These days blood clots are often successfully removed from the body using minimally invasive catheter-based tools. They are then summarily discarded, but researchers at the University of Pennsylvania, University of California, Riverside, and University of Notre Dame have developed an investigative non-clinical imaging technique that allows the study of the removed clots to better understand their formation and how they come to be.
This so-called “optical clearing” technique makes clots easier to see through, allowing for up to a millimeter of penetration of light into a clot. Previous capabilities only permitted about .02 of a millimeter of penetration, which did not allow for any comprehensive study of the internal structure of clots without breaking them up first.
Clots are difficult to image because they are rich with heme, a compound that includes iron in its recipe. To make clots easier to peer through, the researchers are able to remove heme from a clot while keeping everything else intact, including the clots 3D structure.
They are now able to clear a blood clot, up to a millimeter in depth, within about a day. Following, various methods, including using fluorescent markers, can be employed to peer into the clot. The team already studied a number of clots and discovered that red blood cells change their shape when compressed inside a clot and end up squeezing tightly against each other without changing the density of the cells in a given volume.

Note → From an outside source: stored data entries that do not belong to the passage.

(* ===== verification/WorkspaceJournal.v ===== *)
(** The effect journal of the workspace (agent-workspace/journal.rs): what it records
    of every file and directory effect before the effect touches a file, the checks on
    one transition and on the history, the log of frames with its recovery, and the
    append with its write fence.

    serde_json, SHA-256 and the uuid crate are parameters. A failing append leaves some
    prefix of its line in the file; a crash does the same. *)

From stdpp Require Import gmap.
From S2P Require Import Prelude Text Digest Jcs Operation Journal Wal Intent OutputBroker Capability Artifact.

Definition LEGACY_JOURNAL_VERSION : N := 1.
Definition FILE_DIGEST_JOURNAL_VERSION : N := 2.
Definition JOURNAL_VERSION : N := 3.
Definition MAX_FRAME_BYTES : nat := N.to_nat 16384.
Definition MAX_WORKSPACE_JOURNAL_BYTES : N := (256 * 1024 * 1024)%N.
Definition MAX_RECORDS : N := 65536.
Definition MAX_EFFECT_TRANSACTIONS : nat := 16.
Definition MAX_MUTATION_BYTES : N := (4 * 1024 * 1024)%N.

(** ** Transitions *)

Inductive WorkspaceEntryKind : Type := EntryFile | EntryDirectory.

#[export] Instance WorkspaceEntryKind_eq_dec : EqDecision WorkspaceEntryKind.
Proof. solve_decision. Defined.
Definition verdict (tx_id : text) (e : TxEvidence) (state : CurrentTarget) : Verdict :=
  if decide (pr_entry_kind (te_prepared e) = EntryDirectory) then directory_verdict tx_id e state else file_verdict tx_id e state.

(** The first pass: a tally, or the reason of an ambiguity. *)
Fixpoint tally (entries : list (text * TxEvidence)) (t : Tally) : IO AgentError (result Tally text) :=
  match entries with
  | [] => io_ret (Ok t)
  | (tx_id, e) :: entries =>
      act (state, budget) <- inspect_target e (tl_budget t) ;;
      match verdict tx_id e state with
      | Contradicts reason => io_ret (Err reason)
      | DidLand durably =>
          tally entries {| tl_applied := S (tl_applied t);
            tl_durably_committed := if durably then S (tl_durably_committed t) else tl_durably_committed t;
            tl_not_applied := tl_not_applied t; tl_budget := budget |}
      | Settled =>
          tally entries {| tl_applied := tl_applied t; tl_durably_committed := tl_durably_committed t;
            tl_not_applied := tl_not_applied t; tl_budget := budget |}
      | DidNotLand =>
          tally entries {| tl_applied := tl_applied t; tl_durably_committed := tl_durably_committed t;
            tl_not_applied := tl_not_applied t ++ [(tx_id, e)]; tl_budget := budget |}
      end
  end.

(** [pinned_parent]. *)
Definition pinned_parent (relative : text) : IO AgentError (list text) :=
  act (parents, _) <- io_lift (target_parts relative) ;;
  act parent <- io_map_err (recovery_required (txt "open cleanup parent: ")) (descend [] parents) ;;
  match parent with
  | Some dir => io_ret dir
  | None => io_fail (RecoveryRequired (txt "open cleanup parent: not found"))
  end.

(** The second pass: the stages are removed and the rollbacks recorded, or the reason
    why one could not be. *)
Fixpoint close_unlanded (entries : list (text * TxEvidence)) (budget : N) : IO AgentError (result unit text) :=
  match entries with
  | [] => io_ret (Ok tt)
  | (tx_id, e) :: entries =>
      act removed <- (if decide (pr_entry_kind (te_prepared e) = EntryFile)
                      then
                        act dir <- pinned_parent (pr_relative_target (te_prepared e)) ;;
                        io_catch (remove_verified_staged_file dir tx_id e budget)
                      else io_ret (Ok budget)) ;;
      match removed with
      | Err reason => io_ret (Err reason)
      | Ok budget =>
          act closed <- io_catch (append_rolled_back tx_id) ;;
          match closed with
          | Err error => io_ret (Err (txt "could not persist staged cleanup for " ++ tx_id ++ txt ": " ++ display_error error))
          | Ok _ => close_unlanded entries budget
          end
      end
  end.

Definition ambiguous (tx_ids : list text) (reason : text) : WorkspaceEffectRecovery :=
  WAmbiguous tx_ids (slice_to reason (floor_boundary reason (N.to_nat 4000))).

Definition reconcile_workspace_effect (context : OperationEffectContext) : IO AgentError WorkspaceEffectRecovery := fun w =>
  match evidence_for context (wd_journal w) with
  | Err error => (Some (Err error), w)
  | Ok [] => (Some (Ok WNotManaged), w)
  | Ok entries =>
      let tx_ids := entries.*1 in
      (act tallied <- tally entries {| tl_applied := 0; tl_durably_committed := 0; tl_not_applied := [];
                                       tl_budget := MAX_RECONCILIATION_READ_BYTES |} ;;
       match tallied with
       | Err reason => io_ret (ambiguous tx_ids reason)
       | Ok t =>
           act closed <- close_unlanded (tl_not_applied t) (tl_budget t) ;;
           io_ret
             match closed with
             | Err reason => ambiguous tx_ids reason
             | Ok _ =>
                 if 0 <? tl_applied t
                 then WApplied tx_ids ((tl_applied t =? length entries) && (tl_durably_committed t =? length entries))
                 else WNotApplied tx_ids
             end
       end) w
  end.

(** [Workspace::reconcile], where the process and remote journals answer [others] for an
    effect that has no transaction here. *)
Definition workspace_reconcile (others : IO AgentError EffectReconciliation) (context : OperationEffectContext) :
    IO AgentError EffectReconciliation :=
  act recovery <- reconcile_workspace_effect context ;;
  let evidence (ids : list text) := Some (let s := txt "workspace-tx:" ++ join_comma ids in slice_to s (floor_boundary s 512)) in
  match recovery with
  | WNotManaged => others
  | WNotApplied ids => io_ret (RecNotApplied (evidence ids))
  | WApplied ids true => io_ret (RecApplied Durable (evidence ids))
  | WApplied ids false =>
      io_ret (RecApplied (DurabilityFailed (txt "workspace composite effect was only partially applied")) (evidence ids))
  | WAmbiguous _ reason => io_ret (RecAmbiguous reason)
  end.

End effects.
Lemma run_rollback state st w m inode reason :
  handle_ok m inode -> lives state st w -> staged_or_gone st inode -> open_record state x ->
  run (mutation_rollback m reason) rollback_post w.
Proof.
  intros Hm Hl Hs Ho. unfold mutation_rollback, rollback_body. rewrite (hd_temp_name _ _ Hm). do 2 apply runs_bind.
  eapply run_cleanup_staged; [exact Hm|exact Hl|exact Hs|exact Ho| |].
  - intros m1 st1 w1 Hl1 Hu Hid Hctx. cbn [negb]. apply runs_bind, runs_catch.
    eapply run_record_rolled_back; [exact Hid|exact Hctx|exact Hl1|exact Ho|exact Hu| |].
    + intros state2 w2 Hl2 Hr. apply run_ret. apply runs_bind.
      eapply (run_drop _ _ _ _ inode); [by left|exact Hl2|]. intros r3 st3 w3 Hl3 Heq. rewrite (Heq eq_refl) in Hl3.
      destruct r3; cbn [map_err]; exists state2, st1; done.
    + intros e state2 w2 Hl2. apply run_ret. apply runs_bind.
      eapply (run_drop _ _ _ _ inode); [by left|exact Hl2|]. intros r3 st3 w3 Hl3 Heq.
      destruct r3; cbn [map_err]; exists state2, st3; split; try done; intros Hx'; discriminate Hx'.
  - intros st1 w1 Hl1 Hs1. cbn [negb]. apply run_ret. apply runs_bind.
    eapply run_drop; [right; done|exact Hl1|]. intros r2 st2 w2 Hl2 _.
    destruct r2; exists state, st2; split; try done; intros Hx'; discriminate Hx'.
Qed.

End write.

(** *** Reconciling *)

Lemma lives_cs state st w : lives state st w -> consistent ctx xs state st (wd_files w).
Proof. by intros (_ & Hc & _). Qed.

(** What inspection says is so. *)
Definition current_is (fs : Files) (x : Write) (current : CurrentTarget) : Prop :=
  match current with
  | TargetMissing => fs_entries fs !! target_path x = None
  | TargetFile size hash =>
      exists b, target_is fs x (Some b) /\ size = N.of_nat (length b) /\ hash = digest_display (content_sha256 b)
  | TargetDirectory _ => False
  end.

Here’s a video of a composite image of red blood cells (green) and fibrin network (orange) of a cleared mouse clot made with pre-labeled reconstituted blood that was imaged with a two-photon confocal microscope (water 25X objective, 4x magnification, z-stack obtained with 1 micron intervals from the clot surface to 748 microns deep). (Credit: Jeremiah J. Zartman, University of Notre Dame):
Study in Biomedical Optics Express: Whole blood clot optical clearing for nondestructive 3D imaging and quantitative analysis…
Via: The Optical Society…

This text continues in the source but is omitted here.